[Extracted records]

- - - - - - -

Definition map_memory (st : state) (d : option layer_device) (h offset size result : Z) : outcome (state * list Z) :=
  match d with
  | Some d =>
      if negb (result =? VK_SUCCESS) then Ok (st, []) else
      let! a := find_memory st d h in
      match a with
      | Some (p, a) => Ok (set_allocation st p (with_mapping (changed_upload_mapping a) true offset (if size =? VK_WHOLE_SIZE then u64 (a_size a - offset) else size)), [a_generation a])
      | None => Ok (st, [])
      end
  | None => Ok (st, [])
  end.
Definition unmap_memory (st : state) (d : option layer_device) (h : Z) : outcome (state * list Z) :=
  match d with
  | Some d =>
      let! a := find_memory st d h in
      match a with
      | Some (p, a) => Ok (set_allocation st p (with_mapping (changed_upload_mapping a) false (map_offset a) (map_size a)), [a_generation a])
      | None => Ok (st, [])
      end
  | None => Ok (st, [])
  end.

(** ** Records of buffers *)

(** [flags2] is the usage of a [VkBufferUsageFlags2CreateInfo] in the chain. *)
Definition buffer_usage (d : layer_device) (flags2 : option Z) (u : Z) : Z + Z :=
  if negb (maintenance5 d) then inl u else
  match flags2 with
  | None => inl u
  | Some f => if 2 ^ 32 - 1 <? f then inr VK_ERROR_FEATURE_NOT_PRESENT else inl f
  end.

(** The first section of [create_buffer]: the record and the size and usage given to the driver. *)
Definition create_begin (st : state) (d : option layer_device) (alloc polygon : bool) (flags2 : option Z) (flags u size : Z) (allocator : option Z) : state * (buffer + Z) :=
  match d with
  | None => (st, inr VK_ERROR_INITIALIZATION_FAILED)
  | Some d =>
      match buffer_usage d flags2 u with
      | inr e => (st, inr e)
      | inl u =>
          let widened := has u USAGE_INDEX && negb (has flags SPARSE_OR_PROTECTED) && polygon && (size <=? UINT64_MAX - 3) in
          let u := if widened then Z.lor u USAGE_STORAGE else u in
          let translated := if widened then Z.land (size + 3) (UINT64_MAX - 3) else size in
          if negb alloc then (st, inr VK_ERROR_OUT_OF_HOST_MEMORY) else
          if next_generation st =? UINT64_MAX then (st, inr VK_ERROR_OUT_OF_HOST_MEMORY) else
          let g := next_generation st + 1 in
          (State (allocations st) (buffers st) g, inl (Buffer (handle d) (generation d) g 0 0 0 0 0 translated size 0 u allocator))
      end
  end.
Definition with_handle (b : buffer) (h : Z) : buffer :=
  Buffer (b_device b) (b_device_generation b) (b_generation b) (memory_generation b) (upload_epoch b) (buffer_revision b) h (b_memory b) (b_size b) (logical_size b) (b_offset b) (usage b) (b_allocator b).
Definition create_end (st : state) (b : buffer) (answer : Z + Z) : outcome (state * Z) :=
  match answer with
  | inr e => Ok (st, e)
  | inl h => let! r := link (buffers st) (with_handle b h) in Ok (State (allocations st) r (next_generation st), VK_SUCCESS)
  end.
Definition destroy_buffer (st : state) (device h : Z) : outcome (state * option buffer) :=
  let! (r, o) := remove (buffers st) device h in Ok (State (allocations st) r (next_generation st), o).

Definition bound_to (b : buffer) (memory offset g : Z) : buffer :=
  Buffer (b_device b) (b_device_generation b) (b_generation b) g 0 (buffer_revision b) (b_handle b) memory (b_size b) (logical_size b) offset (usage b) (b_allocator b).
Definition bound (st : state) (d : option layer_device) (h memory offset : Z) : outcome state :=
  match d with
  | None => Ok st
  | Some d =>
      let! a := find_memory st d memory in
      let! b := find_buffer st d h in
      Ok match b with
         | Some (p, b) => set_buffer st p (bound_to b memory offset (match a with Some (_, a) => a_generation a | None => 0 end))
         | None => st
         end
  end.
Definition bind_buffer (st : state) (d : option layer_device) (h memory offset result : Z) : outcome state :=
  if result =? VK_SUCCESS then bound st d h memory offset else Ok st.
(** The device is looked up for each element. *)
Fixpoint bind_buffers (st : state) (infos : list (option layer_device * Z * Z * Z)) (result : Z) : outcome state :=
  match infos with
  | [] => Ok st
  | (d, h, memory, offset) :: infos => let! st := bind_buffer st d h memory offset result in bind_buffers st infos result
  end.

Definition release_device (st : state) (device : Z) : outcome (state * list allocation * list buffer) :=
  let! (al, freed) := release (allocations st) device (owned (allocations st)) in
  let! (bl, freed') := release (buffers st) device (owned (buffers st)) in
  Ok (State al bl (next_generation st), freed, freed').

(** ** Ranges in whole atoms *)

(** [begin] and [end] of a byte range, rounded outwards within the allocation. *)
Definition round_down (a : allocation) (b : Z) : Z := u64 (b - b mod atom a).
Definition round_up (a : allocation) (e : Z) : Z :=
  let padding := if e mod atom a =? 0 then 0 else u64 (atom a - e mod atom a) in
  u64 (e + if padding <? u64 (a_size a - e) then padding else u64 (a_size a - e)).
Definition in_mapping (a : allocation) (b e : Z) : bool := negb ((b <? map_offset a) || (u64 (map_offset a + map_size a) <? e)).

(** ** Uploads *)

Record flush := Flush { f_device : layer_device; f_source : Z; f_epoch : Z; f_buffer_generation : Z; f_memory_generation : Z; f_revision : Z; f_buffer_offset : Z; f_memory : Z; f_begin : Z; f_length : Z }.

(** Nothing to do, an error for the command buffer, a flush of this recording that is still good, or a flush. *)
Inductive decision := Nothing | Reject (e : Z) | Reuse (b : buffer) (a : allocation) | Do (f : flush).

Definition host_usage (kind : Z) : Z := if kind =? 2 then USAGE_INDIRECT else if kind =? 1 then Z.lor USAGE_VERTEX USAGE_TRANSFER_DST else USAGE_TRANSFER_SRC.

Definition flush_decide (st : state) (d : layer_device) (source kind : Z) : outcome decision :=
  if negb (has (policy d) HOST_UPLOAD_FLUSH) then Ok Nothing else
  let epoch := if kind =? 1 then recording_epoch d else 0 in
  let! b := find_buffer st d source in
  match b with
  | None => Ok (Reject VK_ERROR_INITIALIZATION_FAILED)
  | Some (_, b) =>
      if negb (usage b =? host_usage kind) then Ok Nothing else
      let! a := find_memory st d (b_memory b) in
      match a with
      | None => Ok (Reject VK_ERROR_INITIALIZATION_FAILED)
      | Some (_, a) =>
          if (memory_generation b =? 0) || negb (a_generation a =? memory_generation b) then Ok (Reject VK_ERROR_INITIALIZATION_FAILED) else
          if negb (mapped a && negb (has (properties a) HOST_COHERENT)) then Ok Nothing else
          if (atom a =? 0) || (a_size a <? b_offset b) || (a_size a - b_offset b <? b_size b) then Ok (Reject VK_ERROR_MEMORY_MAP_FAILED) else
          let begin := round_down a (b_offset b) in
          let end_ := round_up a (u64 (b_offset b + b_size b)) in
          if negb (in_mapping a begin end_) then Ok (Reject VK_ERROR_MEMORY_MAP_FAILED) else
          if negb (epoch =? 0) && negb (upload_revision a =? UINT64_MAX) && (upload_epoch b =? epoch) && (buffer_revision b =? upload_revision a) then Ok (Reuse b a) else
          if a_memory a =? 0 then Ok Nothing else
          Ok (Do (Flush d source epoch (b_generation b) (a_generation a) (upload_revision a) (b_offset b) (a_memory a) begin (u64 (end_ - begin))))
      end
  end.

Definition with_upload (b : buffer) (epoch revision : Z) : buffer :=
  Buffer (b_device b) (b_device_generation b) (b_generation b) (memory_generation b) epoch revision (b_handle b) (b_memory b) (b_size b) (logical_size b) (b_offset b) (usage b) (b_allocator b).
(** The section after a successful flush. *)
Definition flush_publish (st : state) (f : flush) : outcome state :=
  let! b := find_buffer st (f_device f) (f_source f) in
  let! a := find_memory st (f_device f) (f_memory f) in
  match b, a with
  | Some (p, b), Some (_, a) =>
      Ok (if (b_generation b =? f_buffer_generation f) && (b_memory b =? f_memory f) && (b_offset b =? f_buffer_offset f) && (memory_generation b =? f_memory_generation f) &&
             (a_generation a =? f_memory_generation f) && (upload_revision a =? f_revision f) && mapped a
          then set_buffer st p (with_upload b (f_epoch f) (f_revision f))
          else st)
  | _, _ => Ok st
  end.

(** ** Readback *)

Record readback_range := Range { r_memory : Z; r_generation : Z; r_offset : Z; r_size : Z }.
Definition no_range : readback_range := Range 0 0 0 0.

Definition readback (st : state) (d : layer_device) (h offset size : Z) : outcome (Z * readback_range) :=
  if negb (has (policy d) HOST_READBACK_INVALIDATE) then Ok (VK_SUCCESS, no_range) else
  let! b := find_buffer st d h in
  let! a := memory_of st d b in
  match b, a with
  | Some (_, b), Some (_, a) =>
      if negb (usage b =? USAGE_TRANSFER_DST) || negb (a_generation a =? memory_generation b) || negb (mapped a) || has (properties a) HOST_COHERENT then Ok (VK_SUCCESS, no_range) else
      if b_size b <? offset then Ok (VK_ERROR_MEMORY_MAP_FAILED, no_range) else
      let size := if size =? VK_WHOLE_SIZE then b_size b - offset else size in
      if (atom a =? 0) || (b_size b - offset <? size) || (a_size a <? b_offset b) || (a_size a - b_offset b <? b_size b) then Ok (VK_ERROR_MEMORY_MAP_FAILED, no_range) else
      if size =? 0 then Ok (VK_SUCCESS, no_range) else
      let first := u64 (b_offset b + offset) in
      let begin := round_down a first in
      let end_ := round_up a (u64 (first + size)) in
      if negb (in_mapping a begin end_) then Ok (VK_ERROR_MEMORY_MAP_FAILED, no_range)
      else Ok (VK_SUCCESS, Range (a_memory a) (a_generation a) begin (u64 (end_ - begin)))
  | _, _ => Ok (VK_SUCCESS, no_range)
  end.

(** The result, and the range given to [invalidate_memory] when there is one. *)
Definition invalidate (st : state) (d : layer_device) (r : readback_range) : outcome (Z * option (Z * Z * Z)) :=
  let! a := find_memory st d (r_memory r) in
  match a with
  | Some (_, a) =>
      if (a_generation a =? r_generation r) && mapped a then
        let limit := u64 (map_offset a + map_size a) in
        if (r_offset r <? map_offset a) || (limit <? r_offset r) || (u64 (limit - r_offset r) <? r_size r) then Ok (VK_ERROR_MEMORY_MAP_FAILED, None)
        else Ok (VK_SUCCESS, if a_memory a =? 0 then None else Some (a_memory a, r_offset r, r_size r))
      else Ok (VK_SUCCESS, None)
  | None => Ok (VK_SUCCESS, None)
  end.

- - - - - - -

> **Directions for this task**: Retype the portion of the data above that starts on the line with "let widened := has" and finishes on the line with "if negb alloc", including both of those lines.

> **Task result**:
          let widened := has u USAGE_INDEX && negb (has flags SPARSE_OR_PROTECTED) && polygon && (size <=? UINT64_MAX - 3) in
          let u := if widened then Z.lor u USAGE_STORAGE else u in
          let translated := if widened then Z.land (size + 3) (UINT64_MAX - 3) else size in
          if negb alloc then (st, inr VK_ERROR_OUT_OF_HOST_MEMORY) else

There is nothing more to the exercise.